--- Task directions ---
For this exercise, return exactly the lines of the material below that begin at the one with "Definition demo_step : relation" and stop after the one with "Definition authenticates : demo_system".

=== Records for the task ===

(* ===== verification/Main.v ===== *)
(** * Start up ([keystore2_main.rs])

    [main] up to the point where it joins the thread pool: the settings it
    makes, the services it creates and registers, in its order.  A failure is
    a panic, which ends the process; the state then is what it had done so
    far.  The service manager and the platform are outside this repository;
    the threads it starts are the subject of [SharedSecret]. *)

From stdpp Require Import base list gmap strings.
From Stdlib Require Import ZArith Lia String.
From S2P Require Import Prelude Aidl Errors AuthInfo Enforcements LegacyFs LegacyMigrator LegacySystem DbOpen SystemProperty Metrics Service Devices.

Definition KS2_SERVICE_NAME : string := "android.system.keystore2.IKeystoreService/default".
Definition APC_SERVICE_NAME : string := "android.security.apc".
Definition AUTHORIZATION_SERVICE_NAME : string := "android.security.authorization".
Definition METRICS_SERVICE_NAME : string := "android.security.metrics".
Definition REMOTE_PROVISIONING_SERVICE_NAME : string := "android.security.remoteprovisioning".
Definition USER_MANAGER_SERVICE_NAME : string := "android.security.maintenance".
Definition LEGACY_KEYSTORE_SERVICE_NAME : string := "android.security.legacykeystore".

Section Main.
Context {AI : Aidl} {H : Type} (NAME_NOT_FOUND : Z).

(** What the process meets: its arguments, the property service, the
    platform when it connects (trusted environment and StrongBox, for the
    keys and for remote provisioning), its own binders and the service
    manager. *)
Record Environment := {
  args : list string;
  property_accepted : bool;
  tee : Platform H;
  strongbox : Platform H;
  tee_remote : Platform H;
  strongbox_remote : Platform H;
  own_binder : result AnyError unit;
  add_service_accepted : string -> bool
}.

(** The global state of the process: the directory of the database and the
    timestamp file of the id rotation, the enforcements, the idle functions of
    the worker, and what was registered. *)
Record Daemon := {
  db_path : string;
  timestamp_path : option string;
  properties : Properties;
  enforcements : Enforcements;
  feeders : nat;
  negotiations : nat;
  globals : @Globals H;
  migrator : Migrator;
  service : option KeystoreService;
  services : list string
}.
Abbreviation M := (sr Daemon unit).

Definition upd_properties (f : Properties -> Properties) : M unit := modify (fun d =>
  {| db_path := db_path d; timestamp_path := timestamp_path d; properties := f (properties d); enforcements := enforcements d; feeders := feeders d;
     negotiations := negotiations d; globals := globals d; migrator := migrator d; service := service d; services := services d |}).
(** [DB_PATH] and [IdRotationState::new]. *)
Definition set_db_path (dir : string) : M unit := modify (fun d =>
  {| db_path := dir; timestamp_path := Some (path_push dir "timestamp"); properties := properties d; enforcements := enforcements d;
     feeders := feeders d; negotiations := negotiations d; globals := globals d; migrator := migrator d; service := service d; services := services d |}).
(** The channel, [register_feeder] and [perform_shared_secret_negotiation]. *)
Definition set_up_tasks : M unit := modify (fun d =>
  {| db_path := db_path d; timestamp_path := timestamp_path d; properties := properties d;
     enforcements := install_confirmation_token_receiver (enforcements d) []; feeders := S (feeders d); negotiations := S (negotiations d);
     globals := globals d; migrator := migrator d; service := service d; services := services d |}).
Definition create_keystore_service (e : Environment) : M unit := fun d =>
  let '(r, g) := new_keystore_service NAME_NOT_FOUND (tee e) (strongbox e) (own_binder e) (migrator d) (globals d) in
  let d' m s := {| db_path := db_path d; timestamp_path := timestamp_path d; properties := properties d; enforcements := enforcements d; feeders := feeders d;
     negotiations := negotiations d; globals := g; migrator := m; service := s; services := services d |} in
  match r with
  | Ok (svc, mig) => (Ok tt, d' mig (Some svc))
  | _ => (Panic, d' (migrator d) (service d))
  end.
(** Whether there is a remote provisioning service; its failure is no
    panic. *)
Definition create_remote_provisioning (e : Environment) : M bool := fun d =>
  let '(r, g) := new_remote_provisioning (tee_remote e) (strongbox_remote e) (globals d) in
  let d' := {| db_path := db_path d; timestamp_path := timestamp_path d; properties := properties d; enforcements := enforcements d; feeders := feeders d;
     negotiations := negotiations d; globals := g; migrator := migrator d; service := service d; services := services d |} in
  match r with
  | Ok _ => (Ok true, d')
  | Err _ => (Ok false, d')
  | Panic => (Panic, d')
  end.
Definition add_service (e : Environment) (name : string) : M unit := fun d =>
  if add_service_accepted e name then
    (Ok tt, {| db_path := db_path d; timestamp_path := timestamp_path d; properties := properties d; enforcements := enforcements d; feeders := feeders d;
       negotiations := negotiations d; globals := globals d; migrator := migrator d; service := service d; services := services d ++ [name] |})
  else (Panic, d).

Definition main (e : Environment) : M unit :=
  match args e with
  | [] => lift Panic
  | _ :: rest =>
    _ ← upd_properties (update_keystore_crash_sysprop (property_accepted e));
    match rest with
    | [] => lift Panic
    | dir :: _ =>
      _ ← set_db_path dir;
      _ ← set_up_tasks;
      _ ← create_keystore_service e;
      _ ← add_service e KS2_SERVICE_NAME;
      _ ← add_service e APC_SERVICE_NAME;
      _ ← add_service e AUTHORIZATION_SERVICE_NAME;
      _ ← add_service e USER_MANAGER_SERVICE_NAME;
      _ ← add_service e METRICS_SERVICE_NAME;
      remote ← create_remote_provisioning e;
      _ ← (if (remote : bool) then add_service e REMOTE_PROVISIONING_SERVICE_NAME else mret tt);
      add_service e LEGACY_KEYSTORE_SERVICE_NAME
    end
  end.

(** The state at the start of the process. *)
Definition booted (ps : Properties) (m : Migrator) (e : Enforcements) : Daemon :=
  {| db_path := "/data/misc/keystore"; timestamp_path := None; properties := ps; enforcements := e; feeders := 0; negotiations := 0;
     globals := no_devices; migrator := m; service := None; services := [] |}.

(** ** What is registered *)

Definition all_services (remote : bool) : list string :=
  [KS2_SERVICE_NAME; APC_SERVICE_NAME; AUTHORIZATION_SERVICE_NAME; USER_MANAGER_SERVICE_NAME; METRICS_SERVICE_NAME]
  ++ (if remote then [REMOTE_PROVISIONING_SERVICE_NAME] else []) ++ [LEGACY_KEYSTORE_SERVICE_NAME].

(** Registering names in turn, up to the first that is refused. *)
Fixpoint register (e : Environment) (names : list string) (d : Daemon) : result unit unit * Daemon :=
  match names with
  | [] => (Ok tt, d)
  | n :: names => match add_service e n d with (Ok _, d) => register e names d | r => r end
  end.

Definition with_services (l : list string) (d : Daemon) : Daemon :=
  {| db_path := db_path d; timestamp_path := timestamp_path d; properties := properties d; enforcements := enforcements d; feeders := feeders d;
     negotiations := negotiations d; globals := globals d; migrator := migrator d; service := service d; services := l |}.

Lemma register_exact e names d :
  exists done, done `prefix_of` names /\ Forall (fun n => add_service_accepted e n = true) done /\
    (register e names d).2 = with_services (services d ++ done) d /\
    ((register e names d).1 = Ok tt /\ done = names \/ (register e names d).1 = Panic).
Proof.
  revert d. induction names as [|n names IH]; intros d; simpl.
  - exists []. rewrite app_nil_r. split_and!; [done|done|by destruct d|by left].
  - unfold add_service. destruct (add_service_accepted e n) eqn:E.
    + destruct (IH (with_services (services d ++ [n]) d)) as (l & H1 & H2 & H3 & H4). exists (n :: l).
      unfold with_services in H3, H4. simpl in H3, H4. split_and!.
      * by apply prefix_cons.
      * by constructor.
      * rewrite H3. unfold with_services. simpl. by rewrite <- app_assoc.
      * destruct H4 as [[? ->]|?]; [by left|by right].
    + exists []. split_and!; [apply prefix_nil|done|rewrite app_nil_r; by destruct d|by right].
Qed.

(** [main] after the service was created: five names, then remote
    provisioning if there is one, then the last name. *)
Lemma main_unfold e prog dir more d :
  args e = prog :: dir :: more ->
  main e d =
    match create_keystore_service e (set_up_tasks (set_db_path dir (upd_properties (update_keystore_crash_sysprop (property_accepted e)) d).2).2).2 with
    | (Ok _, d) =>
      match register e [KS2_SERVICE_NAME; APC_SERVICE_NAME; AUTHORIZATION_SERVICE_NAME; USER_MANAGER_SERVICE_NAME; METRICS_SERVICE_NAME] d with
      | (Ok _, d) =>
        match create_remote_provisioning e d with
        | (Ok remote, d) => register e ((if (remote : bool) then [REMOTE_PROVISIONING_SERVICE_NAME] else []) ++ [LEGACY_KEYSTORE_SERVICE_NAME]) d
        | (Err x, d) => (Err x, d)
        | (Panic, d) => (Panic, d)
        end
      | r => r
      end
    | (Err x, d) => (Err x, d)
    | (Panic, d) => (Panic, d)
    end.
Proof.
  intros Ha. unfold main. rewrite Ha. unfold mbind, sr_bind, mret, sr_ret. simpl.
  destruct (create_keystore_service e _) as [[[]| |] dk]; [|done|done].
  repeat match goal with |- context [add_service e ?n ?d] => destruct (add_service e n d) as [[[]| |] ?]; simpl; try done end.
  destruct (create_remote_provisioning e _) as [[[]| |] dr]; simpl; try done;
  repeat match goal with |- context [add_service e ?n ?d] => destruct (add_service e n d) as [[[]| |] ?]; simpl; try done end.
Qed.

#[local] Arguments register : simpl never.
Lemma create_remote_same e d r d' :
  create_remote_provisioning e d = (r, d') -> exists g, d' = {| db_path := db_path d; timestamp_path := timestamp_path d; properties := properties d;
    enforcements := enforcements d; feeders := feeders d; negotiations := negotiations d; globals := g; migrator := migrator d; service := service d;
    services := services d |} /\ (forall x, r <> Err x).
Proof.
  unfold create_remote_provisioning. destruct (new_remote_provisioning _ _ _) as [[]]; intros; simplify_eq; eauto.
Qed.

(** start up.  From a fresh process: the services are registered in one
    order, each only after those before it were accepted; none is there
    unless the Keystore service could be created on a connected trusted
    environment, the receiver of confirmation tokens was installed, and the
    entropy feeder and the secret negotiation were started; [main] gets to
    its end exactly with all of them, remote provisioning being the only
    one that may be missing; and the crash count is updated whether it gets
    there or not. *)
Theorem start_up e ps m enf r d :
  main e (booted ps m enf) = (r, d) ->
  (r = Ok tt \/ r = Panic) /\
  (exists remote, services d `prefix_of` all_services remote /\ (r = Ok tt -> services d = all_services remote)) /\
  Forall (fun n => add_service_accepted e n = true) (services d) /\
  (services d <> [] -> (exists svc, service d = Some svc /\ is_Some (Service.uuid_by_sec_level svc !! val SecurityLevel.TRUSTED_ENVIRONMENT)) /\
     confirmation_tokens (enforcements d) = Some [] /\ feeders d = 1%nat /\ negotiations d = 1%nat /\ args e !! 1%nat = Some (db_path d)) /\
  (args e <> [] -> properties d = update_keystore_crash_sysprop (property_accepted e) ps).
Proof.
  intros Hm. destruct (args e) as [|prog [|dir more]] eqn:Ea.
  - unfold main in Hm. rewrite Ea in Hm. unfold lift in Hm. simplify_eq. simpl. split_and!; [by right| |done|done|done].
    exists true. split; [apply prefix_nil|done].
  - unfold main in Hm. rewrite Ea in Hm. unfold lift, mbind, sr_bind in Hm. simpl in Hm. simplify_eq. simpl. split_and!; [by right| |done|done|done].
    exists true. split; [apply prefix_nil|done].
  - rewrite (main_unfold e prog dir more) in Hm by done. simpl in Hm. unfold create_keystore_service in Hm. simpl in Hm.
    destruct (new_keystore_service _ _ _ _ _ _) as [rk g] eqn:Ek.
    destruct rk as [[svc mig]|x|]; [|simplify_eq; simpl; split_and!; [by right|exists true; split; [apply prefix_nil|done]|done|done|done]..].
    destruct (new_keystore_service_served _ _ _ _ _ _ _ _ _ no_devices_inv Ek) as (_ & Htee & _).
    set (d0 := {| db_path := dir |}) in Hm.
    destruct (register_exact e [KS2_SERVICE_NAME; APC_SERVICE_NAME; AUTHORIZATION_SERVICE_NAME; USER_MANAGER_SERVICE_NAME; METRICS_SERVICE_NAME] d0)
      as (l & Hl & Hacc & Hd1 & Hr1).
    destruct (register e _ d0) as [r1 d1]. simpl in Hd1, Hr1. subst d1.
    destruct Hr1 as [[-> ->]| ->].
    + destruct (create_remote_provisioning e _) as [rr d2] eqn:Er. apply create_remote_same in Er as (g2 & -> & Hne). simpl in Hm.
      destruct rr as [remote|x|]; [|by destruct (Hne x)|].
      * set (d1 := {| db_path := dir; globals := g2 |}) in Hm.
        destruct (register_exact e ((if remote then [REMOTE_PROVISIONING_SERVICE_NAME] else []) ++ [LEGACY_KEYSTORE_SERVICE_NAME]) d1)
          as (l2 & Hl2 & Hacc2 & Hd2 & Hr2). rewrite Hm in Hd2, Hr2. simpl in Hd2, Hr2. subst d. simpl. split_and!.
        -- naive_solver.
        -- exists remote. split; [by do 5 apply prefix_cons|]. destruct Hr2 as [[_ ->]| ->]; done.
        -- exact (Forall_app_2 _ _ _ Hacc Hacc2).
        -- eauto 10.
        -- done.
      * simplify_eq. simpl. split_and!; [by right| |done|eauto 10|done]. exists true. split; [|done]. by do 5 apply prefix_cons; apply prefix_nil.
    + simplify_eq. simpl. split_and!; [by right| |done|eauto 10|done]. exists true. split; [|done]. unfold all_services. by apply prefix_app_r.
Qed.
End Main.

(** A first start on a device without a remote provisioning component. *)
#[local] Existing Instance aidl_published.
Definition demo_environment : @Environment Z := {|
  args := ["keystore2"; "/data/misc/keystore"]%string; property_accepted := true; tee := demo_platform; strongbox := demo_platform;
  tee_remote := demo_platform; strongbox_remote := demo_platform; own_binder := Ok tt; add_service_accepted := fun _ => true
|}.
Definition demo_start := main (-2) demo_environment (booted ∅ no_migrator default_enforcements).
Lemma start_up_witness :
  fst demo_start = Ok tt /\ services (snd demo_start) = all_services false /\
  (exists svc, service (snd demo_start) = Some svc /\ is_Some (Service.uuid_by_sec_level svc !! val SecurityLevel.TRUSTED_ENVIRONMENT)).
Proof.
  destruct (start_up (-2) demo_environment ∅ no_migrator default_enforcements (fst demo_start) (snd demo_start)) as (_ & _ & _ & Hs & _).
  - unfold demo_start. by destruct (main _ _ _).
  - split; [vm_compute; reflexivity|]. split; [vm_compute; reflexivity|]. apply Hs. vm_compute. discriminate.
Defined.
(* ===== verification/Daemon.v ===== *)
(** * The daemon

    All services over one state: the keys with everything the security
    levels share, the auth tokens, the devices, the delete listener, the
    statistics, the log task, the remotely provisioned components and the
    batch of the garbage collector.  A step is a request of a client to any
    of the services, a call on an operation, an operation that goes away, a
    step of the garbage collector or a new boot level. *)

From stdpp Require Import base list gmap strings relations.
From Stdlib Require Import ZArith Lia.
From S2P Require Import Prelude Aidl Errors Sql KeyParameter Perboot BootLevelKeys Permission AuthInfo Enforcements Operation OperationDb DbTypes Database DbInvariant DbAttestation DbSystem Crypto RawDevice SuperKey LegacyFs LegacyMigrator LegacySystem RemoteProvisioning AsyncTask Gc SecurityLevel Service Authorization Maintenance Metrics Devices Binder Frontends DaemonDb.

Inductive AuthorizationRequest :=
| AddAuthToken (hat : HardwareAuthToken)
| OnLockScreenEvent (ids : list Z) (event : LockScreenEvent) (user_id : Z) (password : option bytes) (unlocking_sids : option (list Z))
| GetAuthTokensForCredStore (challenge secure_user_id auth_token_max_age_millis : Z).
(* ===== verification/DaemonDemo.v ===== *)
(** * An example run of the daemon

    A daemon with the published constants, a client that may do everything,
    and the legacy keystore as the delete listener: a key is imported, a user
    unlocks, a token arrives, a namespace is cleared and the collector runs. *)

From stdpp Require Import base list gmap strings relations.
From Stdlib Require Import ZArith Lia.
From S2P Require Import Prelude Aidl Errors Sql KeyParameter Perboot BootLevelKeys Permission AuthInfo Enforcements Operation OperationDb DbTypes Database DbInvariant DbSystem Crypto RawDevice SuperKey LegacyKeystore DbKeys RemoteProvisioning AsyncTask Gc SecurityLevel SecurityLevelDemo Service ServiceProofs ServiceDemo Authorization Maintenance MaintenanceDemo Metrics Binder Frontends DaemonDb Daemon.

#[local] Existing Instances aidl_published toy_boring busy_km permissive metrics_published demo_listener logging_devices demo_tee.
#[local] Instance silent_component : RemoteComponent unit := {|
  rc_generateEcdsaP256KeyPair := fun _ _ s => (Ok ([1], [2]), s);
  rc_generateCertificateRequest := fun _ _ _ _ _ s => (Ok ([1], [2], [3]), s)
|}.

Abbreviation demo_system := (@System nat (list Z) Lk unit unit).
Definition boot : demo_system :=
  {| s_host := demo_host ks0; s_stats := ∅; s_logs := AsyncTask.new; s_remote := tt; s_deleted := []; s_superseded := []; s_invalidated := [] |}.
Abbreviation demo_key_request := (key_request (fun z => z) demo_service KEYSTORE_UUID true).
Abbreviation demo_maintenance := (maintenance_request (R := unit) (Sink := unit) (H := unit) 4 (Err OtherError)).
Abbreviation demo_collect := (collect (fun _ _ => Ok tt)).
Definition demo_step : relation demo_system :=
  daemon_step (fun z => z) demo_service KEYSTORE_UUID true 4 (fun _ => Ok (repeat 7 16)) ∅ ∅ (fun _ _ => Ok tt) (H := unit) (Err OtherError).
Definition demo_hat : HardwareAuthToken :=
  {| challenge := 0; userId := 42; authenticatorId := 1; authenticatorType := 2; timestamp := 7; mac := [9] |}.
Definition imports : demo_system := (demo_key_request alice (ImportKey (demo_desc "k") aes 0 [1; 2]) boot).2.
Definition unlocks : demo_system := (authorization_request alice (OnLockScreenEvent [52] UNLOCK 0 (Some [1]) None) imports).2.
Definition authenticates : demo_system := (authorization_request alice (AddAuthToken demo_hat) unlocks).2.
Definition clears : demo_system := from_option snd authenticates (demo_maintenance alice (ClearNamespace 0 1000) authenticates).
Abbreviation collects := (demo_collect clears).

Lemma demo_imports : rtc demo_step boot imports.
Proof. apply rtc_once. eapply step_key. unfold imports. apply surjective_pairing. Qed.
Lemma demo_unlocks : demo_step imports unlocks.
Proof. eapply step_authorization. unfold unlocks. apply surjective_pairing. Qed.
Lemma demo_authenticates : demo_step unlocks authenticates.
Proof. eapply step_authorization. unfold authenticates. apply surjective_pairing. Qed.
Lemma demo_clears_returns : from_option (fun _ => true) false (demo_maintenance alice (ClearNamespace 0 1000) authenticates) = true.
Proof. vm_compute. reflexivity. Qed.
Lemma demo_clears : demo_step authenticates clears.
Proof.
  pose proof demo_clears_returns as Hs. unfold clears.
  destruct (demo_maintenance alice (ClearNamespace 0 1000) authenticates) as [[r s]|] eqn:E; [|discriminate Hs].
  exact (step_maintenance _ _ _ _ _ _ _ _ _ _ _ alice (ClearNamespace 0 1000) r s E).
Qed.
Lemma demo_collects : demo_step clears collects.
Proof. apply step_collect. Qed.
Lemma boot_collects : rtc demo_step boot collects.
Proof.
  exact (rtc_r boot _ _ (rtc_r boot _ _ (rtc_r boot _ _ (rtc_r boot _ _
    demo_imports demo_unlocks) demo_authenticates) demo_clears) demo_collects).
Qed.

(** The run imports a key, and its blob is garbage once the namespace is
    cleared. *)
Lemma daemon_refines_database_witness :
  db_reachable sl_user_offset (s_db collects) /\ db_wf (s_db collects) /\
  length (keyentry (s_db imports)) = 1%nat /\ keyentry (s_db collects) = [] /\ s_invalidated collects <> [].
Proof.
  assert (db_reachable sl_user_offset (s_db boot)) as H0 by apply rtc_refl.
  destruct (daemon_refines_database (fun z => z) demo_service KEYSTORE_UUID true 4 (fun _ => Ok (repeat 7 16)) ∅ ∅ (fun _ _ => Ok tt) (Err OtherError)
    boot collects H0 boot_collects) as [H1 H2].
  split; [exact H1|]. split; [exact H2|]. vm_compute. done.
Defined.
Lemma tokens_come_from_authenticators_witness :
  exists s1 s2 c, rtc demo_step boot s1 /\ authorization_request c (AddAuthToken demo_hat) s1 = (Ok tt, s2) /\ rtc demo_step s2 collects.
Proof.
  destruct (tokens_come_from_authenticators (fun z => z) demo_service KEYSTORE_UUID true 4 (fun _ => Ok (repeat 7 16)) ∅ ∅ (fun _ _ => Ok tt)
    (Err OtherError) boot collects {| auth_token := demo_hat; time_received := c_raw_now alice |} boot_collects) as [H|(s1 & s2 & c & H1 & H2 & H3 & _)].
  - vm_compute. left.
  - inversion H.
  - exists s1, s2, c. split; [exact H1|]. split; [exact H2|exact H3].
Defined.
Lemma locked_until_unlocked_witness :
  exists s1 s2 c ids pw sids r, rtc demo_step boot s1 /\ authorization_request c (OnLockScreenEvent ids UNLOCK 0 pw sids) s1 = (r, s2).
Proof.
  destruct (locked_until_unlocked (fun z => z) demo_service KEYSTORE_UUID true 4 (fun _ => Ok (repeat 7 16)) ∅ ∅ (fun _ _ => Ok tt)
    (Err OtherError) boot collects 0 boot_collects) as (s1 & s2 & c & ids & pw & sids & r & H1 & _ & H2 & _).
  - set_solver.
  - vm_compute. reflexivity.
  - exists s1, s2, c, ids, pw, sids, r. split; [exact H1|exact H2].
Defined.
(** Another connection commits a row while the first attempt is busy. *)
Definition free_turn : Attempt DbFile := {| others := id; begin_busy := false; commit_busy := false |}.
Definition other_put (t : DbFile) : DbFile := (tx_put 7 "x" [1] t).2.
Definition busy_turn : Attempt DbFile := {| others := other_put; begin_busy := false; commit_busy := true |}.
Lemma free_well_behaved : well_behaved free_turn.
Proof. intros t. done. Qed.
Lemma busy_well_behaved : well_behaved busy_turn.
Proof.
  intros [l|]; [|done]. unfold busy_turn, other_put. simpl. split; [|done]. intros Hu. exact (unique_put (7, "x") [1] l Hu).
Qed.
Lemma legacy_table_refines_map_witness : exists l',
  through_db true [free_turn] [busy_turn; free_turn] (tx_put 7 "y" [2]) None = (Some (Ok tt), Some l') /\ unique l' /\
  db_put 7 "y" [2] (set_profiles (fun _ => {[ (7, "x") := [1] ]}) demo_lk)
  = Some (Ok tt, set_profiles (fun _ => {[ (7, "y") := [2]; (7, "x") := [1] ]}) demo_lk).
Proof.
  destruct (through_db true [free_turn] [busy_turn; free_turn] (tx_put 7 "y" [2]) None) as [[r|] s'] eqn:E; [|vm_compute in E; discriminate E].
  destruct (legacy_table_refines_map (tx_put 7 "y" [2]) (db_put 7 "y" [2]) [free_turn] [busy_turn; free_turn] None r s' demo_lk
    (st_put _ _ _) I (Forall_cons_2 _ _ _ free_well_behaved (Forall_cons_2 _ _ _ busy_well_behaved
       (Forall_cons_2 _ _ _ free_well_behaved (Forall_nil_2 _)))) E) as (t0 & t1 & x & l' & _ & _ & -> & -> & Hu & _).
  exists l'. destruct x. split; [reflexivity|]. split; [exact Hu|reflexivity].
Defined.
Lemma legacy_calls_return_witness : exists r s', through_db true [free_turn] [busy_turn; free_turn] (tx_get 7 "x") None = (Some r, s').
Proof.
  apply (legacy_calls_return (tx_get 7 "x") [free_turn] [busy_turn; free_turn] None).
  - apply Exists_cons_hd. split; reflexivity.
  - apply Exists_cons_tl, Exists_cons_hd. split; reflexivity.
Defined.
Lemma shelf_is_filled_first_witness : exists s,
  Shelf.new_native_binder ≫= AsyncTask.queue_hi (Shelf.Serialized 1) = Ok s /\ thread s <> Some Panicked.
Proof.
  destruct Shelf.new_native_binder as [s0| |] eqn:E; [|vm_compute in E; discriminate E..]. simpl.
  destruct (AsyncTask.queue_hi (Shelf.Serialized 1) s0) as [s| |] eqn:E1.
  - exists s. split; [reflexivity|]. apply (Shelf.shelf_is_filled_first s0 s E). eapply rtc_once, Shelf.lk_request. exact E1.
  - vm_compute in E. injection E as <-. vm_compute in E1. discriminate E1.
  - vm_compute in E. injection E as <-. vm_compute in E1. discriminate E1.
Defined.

===

--- Reply ---
Definition demo_step : relation demo_system :=
  daemon_step (fun z => z) demo_service KEYSTORE_UUID true 4 (fun _ => Ok (repeat 7 16)) ∅ ∅ (fun _ _ => Ok tt) (H := unit) (Err OtherError).
Definition demo_hat : HardwareAuthToken :=
  {| challenge := 0; userId := 42; authenticatorId := 1; authenticatorType := 2; timestamp := 7; mac := [9] |}.
Definition imports : demo_system := (demo_key_request alice (ImportKey (demo_desc "k") aes 0 [1; 2]) boot).2.
Definition unlocks : demo_system := (authorization_request alice (OnLockScreenEvent [52] UNLOCK 0 (Some [1]) None) imports).2.
Definition authenticates : demo_system := (authorization_request alice (AddAuthToken demo_hat) unlocks).2.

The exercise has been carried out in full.